In 1983, a year after Weinberg moved to Israel and soon before the school closed its doors, major backers of Kerem and faculty were vying for control of the institution, Weinberg said. Amid that atmosphere, rumors emerged that Weinberg had sexually abused some of the students. No charges were ever brought.

Rabbi Ari Guidry, a student at Kerem for seven years, who has taught at several day schools in Los Angeles and now produces Torah CDs, said he was the source of some of those rumors. But he says now he misrepresented appropriate hugs from Weinberg to impress wealthy and powerful backers who did not like Weinberg.

"There was never anything remotely sexually suggestive," Guidry said of his relationship with Weinberg.

But Blau of YU said there are more witnesses who are not speaking publicly about what happened at Kerem.

Also in question is how the original allegations were handled.
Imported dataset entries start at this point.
(** ** The whole install *)

(** What the task is left as: a late success can be looked for when the engine served some of the package
    and there is something to tell it by. *)
Definition tellable : Prop :=
  titleIdFromContentId (i_contentId a ?? []) <> None /\
  ((exists f, i_expected a ≫= e_fingerprint = Some f /\ f <> []) \/ exists n, i_expected a ≫= e_size = Some n /\ 0 < n).
Definition left_as (st : InstallStatus) (m : Meaning) (t : TaskStep) : Prop :=
  match m with
  | MInstalled _ => t = TFinish TDone
  | MUnknown => (0 < served_bytes st /\ tellable -> t = TAwait) /\ (~ (0 < served_bytes st /\ tellable) -> t = TFinish TDone)
  | MStopped => t = TFinish TCancelled
  | MFailed => t = TFinish TFailed
  end.
Lemma viable_tellable : installReverifyProbeViable (i_contentId a) (i_expected a) = true <-> tellable.
Proof.
  unfold installReverifyProbeViable, tellable, sized. destruct (titleIdFromContentId _) as [t|]; [|naive_solver].
  destruct (i_expected a ≫= e_fingerprint) as [[|x f]|] eqn:Ef; destruct (i_expected a ≫= e_size) as [n|] eqn:En; simpl; rewrite ?Z.ltb_lt;
    (split; [intros H|intros [_ [(g & [= <-] & Hg)|(k & [= <-] & Hk)]]]); try done; try lia; (split; [done|]); first [by left; eauto|right; eauto].
Qed.
Record ends_with_task (tr : list Ev) (t : TaskStep) (dels : nat) : Prop := {
  ew_tasks : tasks tr = [TRegister; t];
  ew_deletes : deletes tr = dels;
  ew_schedule : ESchedule ∈ tr <-> t = TAwait }.
Definition run_told (r : PkgInstallOutcome + Err) (w : World) : Prop :=
  match r with
  | inl o =>
      (o = no_outcome <| noSpace := true |> /\ EAsk QSpace false ∈ trace w /\ starts (trace w) = [] /\ ends_with_task (trace w) (TFinish TCancelled) 0) \/
      (exists st m t, told (trace w) st /\ means st m /\ o = outcome_of st m /\ left_as st m t /\
         ends_with_task (trace w) t (match m with MInstalled _ => if i_deleteStaging a then 1 else 0 | _ => 0 end))
  | inr _ => ends_with_task (trace w) (TFinish TFailed) 0
  end.
(** The task is running. *)
Definition under_way (tr : list Ev) : Prop := tasks tr = [TRegister] /\ deletes tr = 0%nat /\ ESchedule ∉ tr.
Lemma tasks_app t1 t2 : tasks (t1 ++ t2) = tasks t1 ++ tasks t2.
Proof. apply omap_app. Qed.
Lemma deletes_app t1 t2 : deletes (t1 ++ t2) = (deletes t1 + deletes t2)%nat.
Proof. unfold deletes. by rewrite List.filter_app, length_app. Qed.
Definition is_quiet (e : Ev) : Prop := match e with ETask _ | EDelete | ESchedule => False | _ => True end.
Lemma under_way_app tr new : under_way tr -> Forall is_quiet new -> under_way (tr ++ new).
Proof.
  intros (H1 & H2 & H3) Hn.
  assert (tasks new = [] /\ deletes new = 0%nat /\ ESchedule ∉ new) as (H4 & H5 & H6).
  { induction Hn as [|e new He _ (IH1 & IH2 & IH3)]; [split_and!; [done|done|set_solver]|].
    destruct e; try done; (split_and!; [exact IH1|exact IH2|set_solver]). }
  split_and!; [by rewrite tasks_app, H4, app_nil_r|by rewrite deletes_app, H2, H5|set_solver].
Qed.
Lemma under_way_ends tr t : under_way tr -> t <> TAwait -> ends_with_task (tr ++ [ETask t]) t 0.
Proof.
  intros (H1 & H2 & H3) Ht. split; [by rewrite tasks_app, H1|by rewrite deletes_app, H2|]. set_solver.
Qed.
Lemma told_quiet tr new st : told tr st -> reads new = [] -> told (tr ++ new) st.
Proof. intros [[? ?]|?] Hn; [left|by right]. by rewrite reads_both, Hn, app_nil_r. Qed.
Lemma task_ok t (Q : unit + Err -> World -> Prop) w : trace_ok a (trace w) ->
  (forall w', trace w' = trace w ++ [ETask t] -> trace_ok a (trace w') -> Q (inl tt) w') -> ok (ask (Task t)) Q w.
Proof.
  intros Hw HQ. apply ok_ask; [done|intros r; by repeat constructor|]. intros r w' (Ht & _ & Hx & _) Hw'.
  destruct (Hx eq_refl) as [[] ->]. by apply HQ.
Qed.
Lemma end_plain st m t w : trace_ok a (trace w) -> under_way (trace w) -> told (trace w) st -> means st m ->
  t <> TAwait -> left_as st m t -> (forall b, m = MInstalled b -> i_deleteStaging a = false) ->
  ok (do _ <- ask (Task t) in Ret (outcome_of st m)) (fun r w' => exists o, r = inl o /\ run_told r w') w.
Proof.
  intros Hw Hu Ht Hm Hna Hof Hd. apply ok_bind, task_ok; [done|]. intros w1 H1 Hw1. apply ok_ret; [done|]. eexists. split; [done|]. right.
  exists st, m, t. rewrite H1. split_and!; [by apply told_quiet|done|done|done|].
  destruct m as [| |b|]; try rewrite (Hd b eq_refl); by apply under_way_ends.
Qed.
Lemma end_installed st b w : trace_ok a (trace w) -> under_way (trace w) -> told (trace w) st -> means st (MInstalled b) -> i_deleteStaging a = true ->
  ok (do _ <- ask (Task (TFinish TDone)) in do _ <- catch (ask FsDelete) (fun _ => Ret tt) in Ret (outcome_of st (MInstalled b)))
    (fun r w' => exists o, r = inl o /\ run_told r w') w.
Proof.
  intros Hw (Hu1 & Hu2 & Hu3) Ht Hm Ed. apply ok_bind, task_ok; [done|]. intros w1 H1 Hw1. apply ok_bind, ok_catch, ok_ask; [done| |].
  { intros r. constructor; [|constructor]. split; [done|]. exists st.
    destruct Ht as [[Hl Hte]|[l ->]]; [rewrite H1, reads_both, app_nil_r; eauto|].
    exfalso. inversion Hm as [| | |[]|[]|]; done. }
  intros r w2 (H2 & _) Hw2. simpl in H2.
  assert (ok (Ret (outcome_of st (MInstalled b))) (fun r w' => exists o, r = inl o /\ run_told r w') w2) as Hret.
  { apply ok_ret; [done|]. eexists. split; [done|]. right. exists st, (MInstalled b), (TFinish TDone).
    rewrite H2, H1, Ed. split_and!; [by apply told_quiet; [apply told_quiet|]|done|done|done|split].
    - by rewrite !tasks_app, Hu1.
    - by rewrite !deletes_app, Hu2.
    - set_solver. }
  destruct r as [[]|e]; [exact Hret|]. apply ok_ret; [done|exact Hret].
Qed.
Lemma end_awaiting st w : trace_ok a (trace w) -> under_way (trace w) -> told (trace w) st -> means st MUnknown -> left_as st MUnknown TAwait ->
  ok (do _ <- ask (Task TAwait) in do _ <- ask Schedule in Ret (outcome_of st MUnknown)) (fun r w' => exists o, r = inl o /\ run_told r w') w.
Proof.
  intros Hw (Hu1 & Hu2 & Hu3) Ht Hm Hl. apply ok_bind, task_ok; [done|]. intros w1 H1 Hw1.
  apply ok_bind, ok_ask; [done|by repeat constructor|]. intros r w2 (H2 & _ & Hx & _) Hw2. destruct (Hx eq_refl) as [[] ->]. simpl in H2.
  apply ok_ret; [done|]. eexists. split; [done|]. right. exists st, MUnknown, TAwait.
  rewrite H2, H1. split_and!; [by apply told_quiet; [apply told_quiet|]|done|done|done|split].
  - by rewrite !tasks_app, Hu1.
  - by rewrite !deletes_app, Hu2.
  - split; [done|]. set_solver.
Qed.
Lemma end_ok st w : trace_ok a (trace w) -> under_way (trace w) -> told (trace w) st ->
  ok (end_task a st) (fun r w' => exists o, r = inl o /\ run_told r w') w.
Proof.
  intros Hw Hu Ht. destruct (status_means st) as (m & Hm & Ho). unfold end_task. rewrite Ho. destruct m as [| |b|].
  - by apply end_plain.
  - change (unverified _) with true. cbn [installed outcome_of].
    pose proof viable_tellable as Hv. destruct (Z.ltb_spec 0 (served_bytes st)); simpl.
    + destruct (installReverifyProbeViable _ _).
      * apply end_awaiting; try done. split; [done|]. intros []. split; [done|by apply Hv].
      * apply end_plain; try done. split; [|done]. intros [_ Hn]. by apply Hv in Hn.
    + apply end_plain; try done. split; [|done]. intros []. lia.
  - replace (installed (outcome_of st (MInstalled b))) with true by (by destruct b).
    destruct (i_deleteStaging a) eqn:Ed; [by apply end_installed|].
    change (ok (do _ <- ask (Task (TFinish TDone)) in Ret (outcome_of st (MInstalled b))) (fun r w' => exists o, r = inl o /\ run_told r w') w).
    by apply end_plain.
  - by apply end_plain.
Qed.
Lemma drive_quiet new : Forall is_drive new -> Forall is_quiet new.
Proof. intros H. eapply Forall_impl; [exact H|]. by intros []. Qed.
Lemma run_ok polls w : trace w = [] -> ok (runPkgInstall polls a) run_told w.
Proof.
  intros Hw. apply ok_bind, task_ok; [rewrite Hw; apply trace_ok_nil|]. intros w1 H1 Hw1. rewrite Hw in H1. simpl in H1.
  assert (under_way (trace w1)) as Hu by (rewrite H1; split_and!; [done|done|set_solver]).
  assert (starts (trace w1) = []) as Hs by (by rewrite H1).
  apply ok_catch. set (Q := fun (r : PkgInstallOutcome + Err) w' => _).
  assert (forall w2, trace_ok a (trace w2) -> under_way (trace w2) -> starts (trace w2) = [] ->
    ok (do _ <- (match i_contentId a with Some (_ :: _) => ask Preflight | _ => Ret tt end) in
        do st <- driveUnifiedInstall polls (i_forceStream a) in end_task a st) Q w2) as Hdrive.
  { clear -a. intros w2 Hw2 Hu2 Hs2.
    assert (forall w3, trace w3 = trace w2 -> ok (do st <- driveUnifiedInstall polls (i_forceStream a) in end_task a st) Q w3) as H3.
    { intros w3 H3. rewrite <- H3 in Hw2, Hu2, Hs2. clear w2 H3. apply ok_bind. eapply ok_impl.
      - apply drive_ok; [done|rewrite Hs2; simpl; lia|done|by rewrite Hs2].
      - intros r w4 Hw4 (Ht & new & Hn & Hf). apply drive_quiet in Hf. pose proof (under_way_app _ _ Hu2 Hf) as Hu4. rewrite <- Hn in Hu4.
        destruct r as [st|e].
        + eapply ok_impl; [apply end_ok; auto|]. intros r w5 _ (o & -> & Hr). exact Hr.
        + apply ok_bind, task_ok; [done|]. intros w5 H5 Hw5. apply ok_throw; [done|]. unfold run_told. rewrite H5. by apply under_way_ends. }
    destruct (i_contentId a) as [[|x c]|]; [by apply ok_bind, ok_ret; [|apply H3]| |by apply ok_bind, ok_ret; [|apply H3]].
    apply ok_bind, ok_quiet; [done..|]. intros [] w3 H. by apply H3. }
  destruct (_ && _); [|apply ok_bind, ok_ret; [done|]; by apply Hdrive].
  apply ok_bind, ok_bind, ok_ask; [done|intros [f|e]; by repeat constructor|]. intros r w2 (H2 & _ & Hx & _) Hw2. destruct (Hx eq_refl) as [f ->].
  assert (under_way (trace w2)) as Hu2 by (rewrite H2; apply under_way_app; [done|by repeat constructor]).
  assert (starts (trace w2) = []) as Hs2 by (by rewrite H2, starts_app, Hs).
  destruct (installSpaceWarning _ f); [|apply ok_ret; [done|]; by apply Hdrive].
  apply ok_bind, ok_ask; [done|intros [y|e]; by repeat constructor|]. intros r w3 (H3 & _ & Hy & _) Hw3. destruct (Hy eq_refl) as [go ->]. simpl in H3.
  assert (under_way (trace w3)) as Hu3 by (rewrite H3; apply under_way_app; [done|by repeat constructor]).
  assert (starts (trace w3) = []) as Hs3 by (by rewrite H3, starts_app, Hs2).
  apply ok_ret; [done|]. destruct go; [by apply Hdrive|]. apply ok_bind, task_ok; [done|]. intros w4 H4 Hw4.
  apply ok_ret; [done|]. left. rewrite H4. split; [done|].
  split; [rewrite H3; apply elem_of_app; left; apply elem_of_app; right; by left|]. split; [by rewrite starts_app, Hs3|by apply under_way_ends].
Qed.
End safety.

Definition beginning (t : Z) : World := {| clock := t; trace := [] |}.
Blau said that there is a letter signed by Weinberg and Rabbi Elya Svei, a leading rabbinic figure from Philadelphia, stating that Weinberg would not be involved in education.

"That is absolutely categorically insane," Weinberg said. "I would love for somebody to produce this document."
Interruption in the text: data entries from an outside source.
Lemma mate_self name self n : parseArchivePart name = Some self -> mate name n <-> exists q, parseArchivePart n = Some q /\ same_set q self = true.
Proof. intros Es. unfold mate. rewrite Es. naive_solver. Qed.
Lemma siblings_of dir c name names : is_sep c = true -> existsb is_sep name = false -> dir <> [] ->
  exists ns, siblingPartPaths (dir ++ c :: name) names = map (fun n => dir ++ c :: n) ns /\
    (forall n, n ∈ ns -> n ∈ names /\ mate name n) /\ StronglySorted (fun a b => number a < number b) ns /\
    Forall2 (fun p n => number n = index p) (siblingParts name names) ns.
Proof.
  intros Hc Hn Hd. unfold siblingPartPaths. rewrite last_sep_at by done. destruct (Z.leb_spec (Z.of_nat (length dir)) 0) as [Hz|_]; [by destruct dir|].
  rewrite Nat2Z.id, drop_past, take_app_length, drop_app_length. simpl. eexists. split; [reflexivity|].
  destruct (parseArchivePart name) as [self|] eqn:Es; unfold siblingParts; rewrite Es; [|simpl; split_and!; [by intros ? ?%elem_of_nil|constructor|constructor]].
  destruct (sorted_parts self names) as (Hs & Hin & _). set (all := sort_by _ _) in *.
  destruct (1 <? length all)%nat; [|simpl; split_and!; [by intros ? ?%elem_of_nil|constructor|constructor]].
  pose proof (named_parts self names all Hin) as H2. set (ns := omap _ _) in *. split_and!.
  - intros n Hns. apply list_elem_of_lookup in Hns as (i & Hi). destruct (Forall2_lookup_r _ _ _ _ _ H2 Hi) as (p & _ & ? & q & ? & ? & _).
    split; [done|]. apply (mate_self _ self); eauto.
  - eapply sorted_along; [exact H2| |exact Hs]. intros p p' n n' (_ & q & Hq & _ & Hi) (_ & q' & Hq' & _ & Hi'). unfold by_number, number. rewrite Hq, Hq'. lia.
  - eapply Forall2_impl; [exact H2|]. intros p n (_ & q & Hq & _ & Hi). unfold number. by rewrite Hq.
Qed.
(** The other parts of an archive's set that are offered with it: files of its folder, of the same
    stem and format, in the order of their numbers, each number once; every number of the set is among
    them; and none is offered when the folder holds only one. *)
Theorem set_paths dir c name names : is_sep c = true -> existsb is_sep name = false -> dir <> [] ->
  exists ns, siblingPartPaths (dir ++ c :: name) names = map (fun n => dir ++ c :: n) ns /\
    (forall n, n ∈ ns -> n ∈ names /\ mate name n) /\
    StronglySorted (fun a b => number a < number b) ns /\
    (ns <> [] -> forall n, n ∈ names -> mate name n -> exists n', n' ∈ ns /\ number n' = number n) /\
    (ns = [] <-> forall a b, a ∈ names -> b ∈ names -> mate name a -> mate name b -> number a = number b).
Proof.
  intros Hc Hn Hd. destruct (siblings_of dir c name names Hc Hn Hd) as (ns & Hp & Hin & Hs & H2). exists ns. split; [done|]. split; [done|]. split; [done|].
  clear Hp Hin Hs. unfold siblingParts in H2. destruct (parseArchivePart name) as [self|] eqn:Es.
  2: { apply Forall2_nil_inv_l in H2 as ->. split; [done|]. split; [|done]. intros _ a b _ _ (p & q & ? & _). congruence. }
  pose proof (fun n => mate_self name self n Es) as Hmate.
  destruct (sorted_parts self names) as (Hs & Hin & Hall). set (all := sort_by _ _) in *. split.
  - intros Hne n Hnn (q & Hq & Hqs)%Hmate. destruct (Hall n q Hnn Hq Hqs) as (p & Hp & Hpi).
    destruct (1 <? length all)%nat; [|by apply Forall2_nil_inv_l in H2]. apply list_elem_of_lookup in Hp as (i & Hi).
    destruct (Forall2_lookup_l _ _ _ _ _ H2 Hi) as (n' & Hn' & Hnum). exists n'. split; [by eapply list_elem_of_lookup_2|].
    rewrite Hnum, Hpi. unfold number. by rewrite Hq.
  - transitivity ((1 <? length all)%nat = false).
    { destruct (1 <? length all)%nat eqn:El; split; try done; [|by apply Forall2_nil_inv_l in H2].
      intros ->. apply Forall2_nil_inv_r in H2. by rewrite H2 in El. }
    split.
    + intros Hl%Nat.ltb_ge a b Ha Hb (p & Hp & Hps)%Hmate (q & Hq & Hqs)%Hmate. unfold number. rewrite Hp, Hq.
      destruct (Hall a p Ha Hp Hps) as (p' & Hp' & <-). destruct (Hall b q Hb Hq Hqs) as (q' & Hq' & <-).
      destruct all as [|x [|]]; [by apply elem_of_nil in Hp'| |simpl in Hl; lia]. rewrite list_elem_of_singleton in Hp', Hq'. congruence.
    + intros He. apply Nat.ltb_ge. destruct all as [|x [|y l]]; simpl; [lia|lia|exfalso].
      apply StronglySorted_inv in Hs as [_ (Hxy & _)%Forall_cons]. unfold by_number in Hxy.
      destruct (Hin x) as (Hsx & nx & Hnx & Hpx); [by left|]. destruct (Hin y) as (Hsy & ny & Hny & Hpy); [by right; left|].
      specialize (He nx ny Hnx Hny). unfold number in He. rewrite Hpx, Hpy in He. rewrite He in Hxy; [lia|apply Hmate; eauto..].
Qed.
(** Files that are parts of one set, no number twice, and not volumes UnRAR follows by itself. *)
Lemma isManualPartSet_spec ns : isManualPartSet ns = true <->
  ns <> [] /\ NoDup (map number ns) /\ exists self, ext self <> js "rar" /\
    forall n, n ∈ ns -> exists p, parseArchivePart n = Some p /\ same_set p self = true.
Proof.
  assert (forall ns, (forall n, n ∈ ns -> exists p, parseArchivePart n = Some p) ->
    omap (fun p => option_map index p) (map parseArchivePart ns) = map number ns) as Hnum.
  { clear. induction ns as [|n ns IH]; intros H; [done|]. destruct (H n) as (p & Hp); [by left|]. unfold number at 1. simpl. rewrite Hp. simpl.
    f_equal. apply IH. intros m Hm. apply H. by right. }
  unfold isManualPartSet. split.
  - destruct ns as [|n ns]; [done|]. simpl map at 1. destruct (parseArchivePart n) as [self|] eqn:En; [|done].
    intros [[Hr Ha]%andb_true_iff Hd]%andb_true_iff. bool_prop. rewrite forallb_elem in Ha. split; [done|].
    assert (forall m, m ∈ n :: ns -> exists p, parseArchivePart m = Some p /\ same_set p self = true) as Hall.
    { intros m Hm. specialize (Ha (parseArchivePart m)). destruct (parseArchivePart m) as [p|] eqn:Em.
      - exists p. split; [done|]. apply Ha. apply list_elem_of_fmap. by exists m.
      - discriminate Ha. apply list_elem_of_fmap. by exists m. }
    split; [|by eauto]. rewrite Hnum in Hd; [done|]. intros m Hm. destruct (Hall m Hm) as (p & ? & _). eauto.
  - intros (Hne & Hn & self & Hr & Hall). assert (forall m, m ∈ ns -> exists p, parseArchivePart m = Some p) as Hp.
    { intros m Hm. destruct (Hall m Hm) as (p & ? & _). eauto. }
    rewrite Hnum by done. destruct ns as [|n ns]; [done|]. destruct (Hall n) as (p0 & E0 & S0); [by left|]. simpl map at 1. rewrite E0.
    apply same_set_spec in S0 as [S0 L0]. rewrite !andb_true_iff, negb_true_iff, bool_decide_eq_false, bool_decide_eq_true, forallb_elem.
    split; [split; [by rewrite S0|]|done]. intros o (m & -> & Hm)%list_elem_of_fmap. destruct (Hall m Hm) as (p & -> & [Sp Lp]%same_set_spec).
    apply same_set_spec. split; congruence.
Qed.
One local rabbi familiar with the situation said that the matter at Kerem was dealt with at a rabbinic assembly involving some of the most elite rabbis in the United States at the time, including the late Rabbi Yaakov Weinberg, Weinberg's father and rosh yeshiva of Ner Israel in Baltimore. Because of Weinberg's lineage - he is the grandson of the highly respected late Rabbi Yaakov Ruderman - Weinberg was quietly confined to a life without direct influence over students so that scandal would not touch this respected Torah family, this rabbi alleged.

"That never happened. It is absolutely, categorically, simply totally untrue," Weinberg said of such an assembly.

Weinberg said that all he is guilty of is possessing the overconfidence of a 29-year-old in charge of a school and loving his students. Kerem took in many students from broken homes, he said.

"I believe that when kids are shown, for the first time in their lives, support and concern and actual love, it makes all the difference to them," he said. "When subsequently these accusations were made and the kids were told that nobody loved you and cared about you and any sign of comfort was because it was giving somebody a sexual charge - that such a devastating thing to them," Weinberg said.

Weinberg said his supporters are in negotiations with YU, but if the situation is not resolved he will take legal action.

"If I had spent the years I spent being productive getting involved in such nonsense, I would not have given thousands of classes or published books. I would have become a bitter, small-minded person who worries about what other people think and about their lashon hara [gossip]," Weinberg said. "But I have been put into a position that if they continue this, it has to be stopped."

Blau said that YU stands by its actions, and that more information will soon emerge. Meanwhile, Blau said, the students must be protected.

"There is some level of suspicion and some level of risk, and that is enough to react," he said.